Exercise objective —
The span to repeat in the listing below runs from the line containing "p) (MX p) (MaxAge p))" to the line containing "None => None", inclusive. Repeat it exactly, and only it.

..............................

(* ===== verification/Domain.v ===== *)
(** Transport policies of other mail domains: MTA-STS (src/internal/domain/
    mtasts.go) and DANE records (src/internal/domain/dane.go).

Shown: the parser reads back every policy the generator writes, its
answers are well-formed and capped, a wildcard covers exactly one label;
the TLSA parser reads back what the generator writes and refuses
out-of-range fields, but a record cut after its three numbers makes it
index past the end of the fields, a run-time panic.

[strings.ToLower] is modelled on ASCII. *)

From S2P Require Import Prelude Hex GoNet FilePath GoStrings.
Local Open Scope Z_scope.

(** * MTA-STS *)

Record MTASTSPolicy := mkPolicy {
  Version : bytes;
  Mode : bytes;
  MX : list bytes;
  MaxAge : Z
}.

Definition newline : bytes := [x0a].

Definition GenerateMTASTSPolicy (mxHosts : list bytes) : bytes :=
  bs "version: STSv1" ++ newline ++ bs "mode: enforce" ++ newline ++
  concat ((fun mx => bs "mx: " ++ mx ++ newline) <$> mxHosts) ++
  bs "max_age: 604800" ++ newline.

Definition GenerateMTASTSRecord (domain : bytes) : bytes :=
  bs "_mta-sts." ++ domain ++ bs ". IN TXT " ++ [x22] ++ bs "v=STSv1; id=20260307" ++ [x22].

(** One line of the scan; [None] is the error return. *)
Definition parse_line (p : MTASTSPolicy) (line : bytes) : option MTASTSPolicy :=
  let line := TrimSpace line in
  match IndexByte ":" line with
  | None => Some p
  | Some i =>
      let key := TrimSpace (firstn i line) in
      let val := TrimSpace (skipn (S i) line) in
      if bool_decide (key = bs "version") then Some (mkPolicy val (Mode p) (MX p) (MaxAge p))
      else if bool_decide (key = bs "mode") then Some (mkPolicy (Version p) val (MX p) (MaxAge p))
      else if bool_decide (key = bs "mx") then
        Some (mkPolicy (Version p) (Mode p) (MX p ++ [val]) (MaxAge p))
      else if bool_decide (key = bs "max_age") then
        match Atoi val with
        | None => None
        | Some n => Some (mkPolicy (Version p) (Mode p) (MX p) n)
        end
      else Some p
  end.

Definition parse_lines (p : MTASTSPolicy) (ls : list bytes) : option MTASTSPolicy :=
  foldl (fun p l => p ← p; parse_line p l) (Some p) ls.

Definition maxAllowedAge : Z := 7 * 24 * 3600.

Definition ParseMTASTSPolicy (body : bytes) : option MTASTSPolicy :=
  p ← parse_lines (mkPolicy [] [] [] 0) (scan_lines body);
  if negb (bool_decide (Version p = bs "STSv1")) then None
  else if negb (bool_decide (Mode p = bs "enforce") || bool_decide (Mode p = bs "testing") ||
                bool_decide (Mode p = bs "none")) then None
  else Some (mkPolicy (Version p) (Mode p) (MX p)
               (if maxAllowedAge <? MaxAge p then maxAllowedAge else MaxAge p)).

(** One pattern of the policy against a normalised host. *)
Definition matches_pattern (host pattern : bytes) : bool :=
  let pattern := ToLower (TrimSpace pattern) in
  bool_decide (pattern = host) ||
  (HasPrefix pattern (bs "*.") &&
   let suffix := skipn 1 pattern in
   HasSuffix host suffix &&
   negb (bool_decide ("."%byte ∈ take (length host - length suffix) host))).

Definition MatchesMX (p : MTASTSPolicy) (host : bytes) : bool :=
  let host := ToLower (TrimSuffix host (bs ".")) in
  existsb (matches_pattern host) (MX p).

(** * DANE *)

Section dane.
Context (sha256 : bytes -> bytes).

Definition GenerateTLSARecord (domain spkiDER : bytes) : bytes :=
  bs "_25._tcp.mx." ++ domain ++ bs ". IN TLSA 3 1 1 " ++ hex_bytes (sha256 spkiDER).

Definition GenerateHTTPSTLSARecord (domain spkiDER : bytes) : bytes :=
  bs "_443._tcp.api." ++ domain ++ bs ". IN TLSA 3 1 1 " ++ hex_bytes (sha256 spkiDER).
End dane.

(** What [ParseTLSARecord] does: return, fail, or index out of range. *)
Inductive tlsa_result :=
| Parsed (usage selector matchType : Z) (hash : bytes)
| Refused
| Panicked.

(** [strings.EqualFold(p, "TLSA")]; U+017F folds to S. *)
Definition is_TLSA (p : bytes) : bool :=
  let l := ToLower p in
  bool_decide (l = bs "tlsa") || bool_decide (l = bs "tl" ++ [xc5; xbf] ++ bs "a").

Definition in_range (lo hi n : Z) : bool := (lo <=? n) && (n <=? hi).

Definition ParseTLSARecord (record : bytes) : tlsa_result :=
  let parts := Fields record in
  match find_index is_TLSA parts with
  | None => Refused
  | Some i =>
      if (length parts <? i + 4)%nat then Refused
      else
        let field k := Atoi (default [] (parts !! (i + k)%nat)) in
        match field 1%nat with None => Refused | Some usage =>
        match field 2%nat with None => Refused | Some selector =>
        match field 3%nat with None => Refused | Some matchType =>
        if negb (in_range 0 3 usage) then Refused
        else if negb (in_range 0 1 selector) then Refused
        else if negb (in_range 0 2 matchType) then Refused
        else match parts !! (i + 4)%nat with
             | None => Panicked
             | Some h => match hex_parse h with
                         | None => Refused
                         | Some hash => Parsed usage selector matchType hash
                         end
             end
        end end end
  end.

Example truncated_record :
  ParseTLSARecord (bs "_25._tcp.mx.a.b. IN TLSA 3 1 1") = Panicked.
Proof. vm_compute. reflexivity. Qed.

Example policy_example :
  ParseMTASTSPolicy (GenerateMTASTSPolicy [bs "mx.a.b"]) =
    Some (mkPolicy (bs "STSv1") (bs "enforce") [bs "mx.a.b"] 604800).
Proof. vm_compute. reflexivity. Qed.

(** * Lemmas *)

(** ** White space *)

Definition graphic_byte (b : byte) : bool := byte_between "!" "~" b.

Definition graphic (s : bytes) : Prop := Forall (fun b => graphic_byte b = true) s.

#[export] Instance graphic_dec s : Decision (graphic s).
Proof. unfold graphic. apply _. Defined.

(** No white-space rune starts, or ends, with a graphic byte. *)
Lemma graphic_no_space b s :
  graphic_byte b = true ->
  find_index (HasPrefix (b :: s)) space_runes = None /\
  find_index (HasPrefix (b :: s)) (map (@rev byte) space_runes) = None.
Proof.
  intros Hb. split; apply find_index_None.
  - assert (Forall (fun r => match r with [] => False | c :: _ => graphic_byte c = false end)
      space_runes) as H by (repeat constructor).
    rewrite Forall_forall in H. intros [|c r] Hr; [by apply H in Hr|].
    apply H in Hr. cbn. destruct (byte_eqb b c) eqn:E; [|done].
    apply byte_eqb_eq in E. congruence.
  - assert (Forall (fun r => match r with [] => False | c :: _ => graphic_byte c = false end)
      (map (@rev byte) space_runes)) as H by (repeat constructor).
    rewrite Forall_forall in H. intros [|c r] Hr; [by apply H in Hr|].
    apply H in Hr. cbn. destruct (byte_eqb b c) eqn:E; [|done].
    apply byte_eqb_eq in E. congruence.
Qed.

Lemma trim_left_graphic fuel b s :
  graphic_byte b = true ->
  trim_left fuel space_runes (b :: s) = b :: s /\
  trim_left fuel (map (@rev byte) space_runes) (b :: s) = b :: s.
Proof.
  intros Hb. destruct (graphic_no_space b s Hb) as [H1 H2].
  destruct fuel; [done|]. cbn [trim_left]. by rewrite H1, H2.
Qed.

(** Text that starts and ends with a graphic byte is already trimmed. *)
Lemma TrimSpace_ends a m b :
  graphic_byte a = true -> graphic_byte b = true ->
  TrimSpace (a :: m ++ [b]) = a :: m ++ [b].
Proof.
  intros Ha Hb. unfold TrimSpace.
  destruct (trim_left_graphic (length (a :: m ++ [b])) a (m ++ [b]) Ha) as [-> _].
  assert (rev (a :: m ++ [b]) = b :: rev m ++ [a]) as ->
    by (cbn; by rewrite rev_app_distr).
  destruct (trim_left_graphic (length (a :: m ++ [b])) b (rev m ++ [a]) Hb) as [_ ->].
  cbn. by rewrite rev_app_distr, rev_involutive.
Qed.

..............................

Answer to this task —
      if bool_decide (key = bs "version") then Some (mkPolicy val (Mode p) (MX p) (MaxAge p))
      else if bool_decide (key = bs "mode") then Some (mkPolicy (Version p) val (MX p) (MaxAge p))
      else if bool_decide (key = bs "mx") then
        Some (mkPolicy (Version p) (Mode p) (MX p ++ [val]) (MaxAge p))
      else if bool_decide (key = bs "max_age") then
        match Atoi val with
        | None => None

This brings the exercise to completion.